#### [Exercise instructions]
The answer should be each line from the entries below that has the word "Definition" in it.

#### [Material provided]
(** * SAVORIAHOTEL chatbot: the sliding-window rate limiter

    A shallow embedding of [chatbot/throttling.py] and of the admission
    gate of [chatbot/main.py], with the properties of the limiter proved
    over it.

    Conventions of the embedding.
    - A timestamp is a [Z]: a number of clock ticks since the epoch,
      [ticks_per_second] ticks to the second.  [time.time()] returns such
      a value; rounding of floating point additions is not modelled.
    - A Python float in general is a [pyfloat]: such a finite value, an
      infinity or a NaN.  The clock returns finite values, so the lists of
      the fallback store hold timestamps; [float] reads the other values
      from text that comes from the shared backend.
    - Every call of [time.time()] is an explicit argument of the function
      that makes it, in the order in which the source reads the clock.
    - A list of the fallback store is an object on a heap and is handled
      through its location, so that two names of one list see each other's
      updates.  The list that the fetch builds from a reply of the backend
      has one name only, in the caller, and is carried as a value.
    - A Python function is a state transformer over the world that may
      raise: it returns [Ok v] or [Raise e] together with the new world. *)

From stdpp Require Import gmap strings list fin_maps sorting.
From Stdlib Require Import ZArith Lia.

Local Open Scope Z_scope.

(** ** Time *)

Abbreviation time := Z (only parsing).

Definition ticks_per_second : Z := 1000000.

(** A whole number of seconds (a Python [int]) as a duration. *)
Definition seconds (n : Z) : time := n * ticks_per_second.

(** Python's [int(x)] on a finite float duration [x]: whole seconds,
    truncated towards zero. *)
Definition py_int (d : time) : Z := Z.quot d ticks_per_second.

(** ** Floats *)

Inductive pyfloat :=
  | Finite (t : time)
  | PosInf
  | NegInf
  | NaN.

(** [x < y]: every comparison with a NaN is false. *)
Definition float_lt (x y : pyfloat) : bool :=
  match x, y with
  | NaN, _ | _, NaN => false
  | Finite a, Finite b => a <? b
  | Finite _, PosInf => true
  | Finite _, NegInf => false
  | PosInf, _ => false
  | NegInf, NegInf => false
  | NegInf, _ => true
  end.

(** [x + d] for a finite [d]. *)
Definition float_add (x : pyfloat) (d : time) : pyfloat :=
  match x with
  | Finite t => Finite (t + d)
  | _ => x
  end.

(** ** The policy table *)

Record Config := { limit : Z; window : Z }.

Definition RATE_LIMITS : gmap string Config :=
  <["global_unauthenticated_user" := {| limit := 20; window := 60 |}]>
  (<["authenticated_user" := {| limit := 100; window := 60 |}]>
  (<["premium_user" := {| limit := 500; window := 60 |}]> ∅)).

(** ** Results and exceptions *)

(** The [detail] of the 429 response. *)
Module Rejected.
Record t := {
  error : string;
  limit : Z;
  window : Z;
  current_usage : Z;
  reset_time : time;
  retry_after : Z
}.
End Rejected.

(** The dictionary returned on admission. *)
Module Admission.
Record t := {
  allowed : bool;
  limit : Z;
  remaining : Z;
  reset_time : time
}.
End Admission.

(** The dictionary returned by [get_rate_limit_info]. *)
Module Info.
Record t := {
  limit : Z;
  remaining : Z;
  reset_time : time;
  window : Z
}.
End Info.

Inductive Detail :=
  | DetailText (s : string)
  | DetailRate (d : Rejected.t).

Inductive exn :=
  | HTTPException (status_code : Z) (detail : Detail)
  | KeyError (key : string)
  | ValueError (msg : string)
  | OverflowError (msg : string)
  | BackendError (msg : string).

Definition HTTP_429_TOO_MANY_REQUESTS : Z := 429.

Inductive Result (A : Type) :=
  | Ok (a : A)
  | Raise (e : exn).
Arguments Ok {A} a.
Arguments Raise {A} e.

(** [d[k]] on a dictionary: [KeyError] when the key is absent. *)
Definition dict_getitem {V} (d : gmap string V) (k : string) : Result V :=
  match d !! k with
  | Some v => Ok v
  | None => Raise (KeyError k)
  end.

(** [RATE_LIMITS.get(user_type, RATE_LIMITS["global_unauthenticated_user"])]:
    the default is evaluated first, as Python evaluates arguments. *)
Definition _get_rate_limit_config (user_type : string) : Result Config :=
  match dict_getitem RATE_LIMITS "global_unauthenticated_user" with
  | Ok dflt => Ok (default dflt (RATE_LIMITS !! user_type))
  | Raise e => Raise e
  end.

(** ** The world: the fallback store, the heap of lists, the backend *)

Abbreviation loc := nat (only parsing).

(** Strings held by the shared backend, by what [float] makes of them:
    [StrOfFloat x] is a text that [float] reads as [x], where [x] is finite
    or, for texts such as [inf], [-inf], [nan] and [1e999], is not; any
    other text makes [float] raise [ValueError].  A member written by the
    limiter is [str(timestamp)], which [float] reads back. *)
Inductive RedisStr :=
  | StrOfFloat (x : pyfloat)
  | StrOther (s : string).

#### [Solution for this task]
Definition ticks_per_second : Z := 1000000.
Definition seconds (n : Z) : time := n * ticks_per_second.
Definition py_int (d : time) : Z := Z.quot d ticks_per_second.
Definition float_lt (x y : pyfloat) : bool :=
Definition float_add (x : pyfloat) (d : time) : pyfloat :=
Definition RATE_LIMITS : gmap string Config :=
Definition HTTP_429_TOO_MANY_REQUESTS : Z := 429.
Definition dict_getitem {V} (d : gmap string V) (k : string) : Result V :=
Definition _get_rate_limit_config (user_type : string) : Result Config :=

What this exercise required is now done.